Other international coverage
It’s all miscellany on a blissfully quiet news day for Egypt in the international press. Among the highlights and lowlights:
“The [recently enacted] bankruptcy law improves the safe legislative environment for investors. But the Egyptian government still has to get rid of the bureaucratic measures that have become entrenched in the administrative structure of the state,” Rep. Bassant Fahmy tells Al-Monitor.
The battle to get more women on the bench is one that has been waged for 70 years with very little to show in the way of results, writes Sonia Farid in Al Arabiya.

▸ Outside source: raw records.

Lemma stores_rd l b b' i : stores l b = Some b' → rd b' i = peek l (rd b i) i.
Proof.
  revert b. induction l as [|[o d] l IH]; intros b E; [by injection E as <-|].
  cbn [stores] in E. destruct (wrn b o d) as [b1|] eqn:W; [|done].
  cbn [peek]. rewrite (IH b1 E). by rewrite (wrn_rd b o d b1 i W).
Qed.

(** The data at a field's offset: the store to it, when no later one overlaps. *)
Definition apart (o n : Z) (s : Z * list Z) : bool := (o + n <=? fst s) || (fst s + len (snd s) <=? o).

Fixpoint field l (o : Z) : option (list Z) :=
  match l with
  | [] => None
  | (o', d) :: l => if (o' =? o) && forallb (apart o (len d)) l then Some d else field l o
  end.

Lemma rdn_ext b b' o n : 0 <= o → 0 <= n → o + n <= len b → len b = len b' →
  (∀ i, o <= i < o + n → rd b' i = rd b i) → rdn b' o n = rdn b o n.
Proof.
  intros Ho Hn Hb L E. rewrite !rdn_eq by lia. f_equal. apply list_eq. intros i.
  destruct (decide (i < Z.to_nat n)%nat).
  - rewrite !lookup_take_lt, !lookup_drop by done. specialize (E (o + Z.of_nat i) ltac:(lia)).
    rewrite !rd_lookup in E by lia. by replace (Z.to_nat o + i)%nat with (Z.to_nat (o + Z.of_nat i)) by lia.
  - by rewrite !lookup_take_ge by lia.
Qed.

Lemma stores_apart l b b' o n : stores l b = Some b' → forallb (apart o n) l = true →
  0 <= o → 0 <= n → o + n <= len b → rdn b' o n = rdn b o n.
Proof.
  intros E A Ho Hn Hb. apply rdn_ext; try done; [by rewrite (stores_length _ _ _ E)|].
  intros i Hi. rewrite (stores_rd _ _ _ i E). clear E. generalize (rd b i). induction l as [|[o' d] l IH]; [done|].
  intros x. cbn [forallb peek] in *. apply andb_true_iff in A as [A1 A2].
  unfold zbetween. replace ((o' <=? i) && (i <=? o' + len d - 1)) with false; [by apply IH|].
  symmetry. apply andb_false_iff. unfold apart in A1. cbn in A1. apply orb_true_iff in A1. b2p.
  rewrite !Z.leb_gt. destruct A1 as [A1|A1]; apply Z.leb_le in A1; lia.
Qed.

Lemma stores_field l b b' o d : stores l b = Some b' → field l o = Some d → rdn b' o (len d) = Some d.
Proof.
  revert b. induction l as [|[o' d'] l IH]; intros b E F; [done|].
  cbn [stores] in E. destruct (wrn b o' d') as [b1|] eqn:W; [|done]. cbn [field] in F.
  destruct ((o' =? o) && forallb (apart o (len d')) l) eqn:T; [|by apply (IH b1)].
  injection F as ->. apply andb_true_iff in T as [T A]. apply Z.eqb_eq in T as ->.
  pose proof (wrn_length _ _ _ _ W) as L. unfold wrn in W.
  destruct (in_bounds b o (len d)) eqn:B; [|done]. apply in_bounds_spec in B as (B0 & B1 & B2).
  cbn in W. injection W as W.
  rewrite (stores_apart l b1 b' o (len d) E A) by lia. subst b1.
  rewrite rdn_app_r by (rewrite length_take; lia).
  replace (o - len (take (Z.to_nat o) b)) with 0 by (rewrite length_take; lia).
  rewrite rdn_app_0 by lia. by rewrite Nat2Z.id, firstn_all.
Qed.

The Committee to Protect Journalists is concerned about the detention and subsequent disappearance of Egyptian journalist Moataz Wadnan.
FIFA.com profiled Egyptian footballer Ahmed Elmohamady, who says the last five minutes in Egypt’s qualifier against Congo were “the most difficult five minutes” of his career.
“It’s criminal to go to Cairo and not see the Giza pyramids,” Francis Tapon writes in Forbes, also urging visitors to Egypt to explore beyond just the Giza pyramids.
British police have dropped their investigation into how citizen Laura Plummer obtained the meds that landed her in an Egyptian prison, citing “insufficient evidence,” The Sun reports.
UNHCR highlights the efforts made to educate the 52,000 refugee children in Egypt through a profile in on the Thomson Reuters Foundation website of Nousa Sleiman, a Sudanese refugee pursuing her education in Egypt.
Egyptian-born film student Amr Moustafa’s film ‘When We Listen’ is being featured at the Central Alberta Film Festival, Sylvan Lakes News report.